■ TO DO
Set down exactly, from the records below, the line with "(at level 100, c2" through the line with "(** A reference to a DOM element. *)", and nothing else.

====== MATERIAL FOR THIS TASK

(** One placement keeps the columns within [bound] of each other when the
    item with its gap is no taller than [bound]. *)
Lemma place_spread columnWidth gap chs height bound :
  chs <> [] -> 0 <= height + gap <= bound ->
  (forall a b, a ∈ chs -> b ∈ chs -> a - b <= bound) ->
  forall a b, a ∈ (place columnWidth gap chs height).2 ->
              b ∈ (place columnWidth gap chs height).2 -> a - b <= bound.
Proof.
  intros Hne Hd Hspread a b Ha Hb.
  destruct (place_greedy columnWidth gap chs height Hne)
    as (c & m & Hc & Hmin & _ & Hplace).
  rewrite Hplace in Ha, Hb. cbn [snd] in Ha, Hb.
  assert (m ∈ chs) as Hm by (apply list_elem_of_lookup; eauto).
  assert (forall v, v ∈ <[c := m + (height + gap)]> chs ->
            v = m + (height + gap) \/ (v ∈ chs /\ m <= v)) as Hcase.
  { intros v Hv. apply list_elem_of_lookup in Hv as [j Hj].
    apply list_lookup_insert_Some in Hj as [(_ & <- & _)|(_ & Hj)].
    - left. reflexivity.
    - right. split; [apply list_elem_of_lookup; eauto|eapply Hmin; eauto]. }
  destruct (Hcase a Ha) as [->|[Ha' Hma]];
    destruct (Hcase b Hb) as [->|[Hb' Hmb]].
  - lia.
  - lia.
  - specialize (Hspread a m Ha' Hm). lia.
  - apply Hspread; assumption.
Qed.
(** * PluginControl: a shallow embedding of the collapsible map control

    The development follows [src/lib/core/PluginControl.ts] and
    [src/lib/core/types.ts], and, for the React side, the component
    [PluginControlReact] and the hook of [src/lib/hooks/usePluginState.ts].
    The control is a JavaScript object living in a browser: its methods read
    and write the control's private fields, objects on the JavaScript heap,
    DOM elements and listener lists.  All of this is threaded explicitly
    through a [World] record by a small state-and-error monad; a JavaScript
    exception is the [Throw] result. *)

From stdpp Require Import base option list gmap strings.
From Stdlib Require Import ZArith.

Open Scope string_scope.
Open Scope list_scope.

(** ** JavaScript numbers

    Pixel quantities ([panelWidth], the fields of a [DOMRect]) are JavaScript
    numbers.  The code only adds and subtracts them, writes literals and
    formats them into CSS lengths, so the embedding is parametric in the
    arithmetic: it holds for IEEE doubles as well as for the integer instance
    used in the examples.  [num_nonneg n] tells whether [n] is a finite
    number that is not below zero: only then is [`${n}px`] a value the CSS
    parser accepts for [width], which takes no negative length. *)

Class JsNumber (num : Type) := {
  num_add : num → num → num;
  num_sub : num → num → num;
  num_lit : Z → num;
  num_nonneg : num → bool;
}.

#[export] Instance Z_JsNumber : JsNumber Z :=
  {| num_add := Z.add; num_sub := Z.sub; num_lit := λ z, z;
     num_nonneg := λ z, bool_decide (0 ≤ z)%Z |}.

(** ** The state-and-error monad *)

Inductive JsError := TypeError | NotFoundError.

Inductive Res (S A : Type) :=
  | Ok (a : A) (s : S)
  | Throw (e : JsError).
Arguments Ok {S A} a s.
Arguments Throw {S A} e.

Definition M (S A : Type) : Type := S → Res S A.

Definition ret {S A} (a : A) : M S A := λ s, Ok a s.

Definition bind {S A B} (m : M S A) (f : A → M S B) : M S B :=
  λ s, match m s with
       | Ok a s' => f a s'
       | Throw e => Throw e
       end.

Definition throw {S A} (e : JsError) : M S A := λ _, Throw e.
Definition gets {S A} (f : S → A) : M S A := λ s, Ok (f s) s.
Definition modify {S} (f : S → S) : M S unit := λ s, Ok tt (f s).

(** [x!] and [x.prop] on a possibly undefined [x]: a [TypeError] when it is. *)
Definition deref {S A} (o : option A) : M S A :=
  match o with
  | Some a => ret a
  | None => throw TypeError
  end.

Definition when {S} (b : bool) (m : M S unit) : M S unit :=
  if b then m else ret tt.

Notation "'let*' x ':=' c1 'in' c2" := (bind c1 (λ x, c2))
  (at level 10, x pattern, c1 at level 100, c2 at level 200,
   format "'[v' 'let*'  x  ':='  c1  'in' '/' c2 ']'").
Notation "c1 ';;' c2" := (bind c1 (λ _, c2))
  (at level 100, c2 at level 200, right associativity).

(** [handlers.forEach(f)] and similar loops over a list. *)
Fixpoint forEach {S A} (l : list A) (f : A → M S unit) : M S unit :=
  match l with
  | [] => ret tt
  | a :: l' => f a ;; forEach l' f
  end.

(** The world after a run, when there is one. *)
Definition exec {S A} (m : M S A) (s : S) : option S :=
  match m s with
  | Ok _ s' => Some s'
  | Throw _ => None
  end.

Definition throws {S A} (r : Res S A) : bool :=
  match r with
  | Ok _ _ => false
  | Throw _ => true
  end.

(** ** Identifiers *)

(** A reference to an object on the JavaScript heap. *)
Definition loc := nat.
(** A reference to a DOM element. *)
Definition node := nat.
(** A subscriber callback passed to [on]/[off], by its identity.  The body
    of a subscriber is the caller's code: the embedding records that it is
    called, and with what, and does not run it. *)
Definition Handler := nat.

(** [PluginControlEvent] of [types.ts]. *)
Inductive PluginControlEvent := EvCollapse | EvExpand | EvStatechange.

#[export] Instance PluginControlEvent_eq_dec : EqDecision PluginControlEvent.
Proof. solve_decision. Defined.

#[export] Instance PluginControlEvent_countable : Countable PluginControlEvent.
Proof.
  refine (inj_countable'
    (λ e, match e with EvCollapse => 0 | EvExpand => 1 | EvStatechange => 2 end)
    (λ n, match n with 0 => EvCollapse | 1 => EvExpand | _ => EvStatechange end)
    _).
  by intros [].
Defined.

(** The four corners a host may dock a control in. *)
Inductive Corner := TopLeft | TopRight | BottomLeft | BottomRight.
(** [random.randint(a, b)]: [a] plus a draw below [b - a + 1]. *)
Definition random_randint (a b : Z) : M Z :=
  fun st =>
    (Ok (a + Z.of_N (randbelow st (drawn st)) mod (b - a + 1)),
     with_drawn S st).

(** [os.path.basename], for paths with [/] as separator. *)
Fixpoint basename (path : string) : string :=
  match path with
  | String _ rest => if Text.contains "/" path then basename rest else path
  | EmptyString => ""
  end.

(** *** The remote service *)

Definition files_list : M (list file_object) :=
  record FilesList ;;; gets (fun st => catalog (remote st)).

Definition take_file_id (r : Remote) : option (string * Remote) :=
  match next_file_ids r with
  | i :: rest =>
      Some (i, mkRemote (catalog r) rest (next_thread_ids r)
                        (run_reports r) (reported r) (next_replies r))
  | [] => None
  end.

Definition add_to_catalog (f : file_object) (r : Remote) : Remote :=
  mkRemote (catalog r ++ [f]) (next_file_ids r) (next_thread_ids r)
           (run_reports r) (reported r) (next_replies r).

(** [client.files.create(file=open(path, "rb"), purpose='assistants')] *)
Definition files_create (path : string) : M string :=
  content <- read_file path ;;
  record (FilesCreate path content) ;;;
  fun st =>
    match take_file_id (remote st) with
    | Some (i, r) =>
        (Ok i, with_remote (fun _ => add_to_catalog (mkFile i (basename path)) r) st)
    | None => (Raise APIError, st)
    end.

Definition take_thread_id (r : Remote) : option (string * Remote) :=
  match next_thread_ids r with
  | i :: rest =>
      Some (i, mkRemote (catalog r) (next_file_ids r) rest
                        (run_reports r) (reported r) (next_replies r))
  | [] => None
  end.

(** [client.beta.threads.create().id] *)
Definition threads_create : M string :=
  record ThreadsCreate ;;;
  fun st =>
    match take_thread_id (remote st) with
    | Some (i, r) => (Ok i, with_remote (fun _ => r) st)
    | None => (Raise APIError, st)
    end.

(** [client.beta.threads.messages.create(thread_id, role, content)] *)
Definition messages_create (thread_id role content : string) : M unit :=
  record (MessagesCreate thread_id role content).

Definition next_report : M run_object :=
  fun st =>
    let r := remote st in
    let st' :=
      with_remote
        (fun _ => mkRemote (catalog r) (next_file_ids r) (next_thread_ids r)
                           (run_reports r) (S (reported r)) (next_replies r)) st in
    match run_reports r (reported r) with
    | Some run => (Ok run, st')
    | None => (Raise APIError, st')
    end.

(** [client.beta.threads.runs.create(thread_id, assistant_id)] *)
Definition runs_create (thread_id assistant_id : string) : M run_object :=
  record (RunsCreate thread_id assistant_id) ;;; next_report.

============

■ ANSWER SPACE
  (at level 100, c2 at level 200, right associativity).

(** [handlers.forEach(f)] and similar loops over a list. *)
Fixpoint forEach {S A} (l : list A) (f : A → M S unit) : M S unit :=
  match l with
  | [] => ret tt
  | a :: l' => f a ;; forEach l' f
  end.

(** The world after a run, when there is one. *)
Definition exec {S A} (m : M S A) (s : S) : option S :=
  match m s with
  | Ok _ s' => Some s'
  | Throw _ => None
  end.

Definition throws {S A} (r : Res S A) : bool :=
  match r with
  | Ok _ _ => false
  | Throw _ => true
  end.

(** ** Identifiers *)

(** A reference to an object on the JavaScript heap. *)
Definition loc := nat.
(** A reference to a DOM element. *)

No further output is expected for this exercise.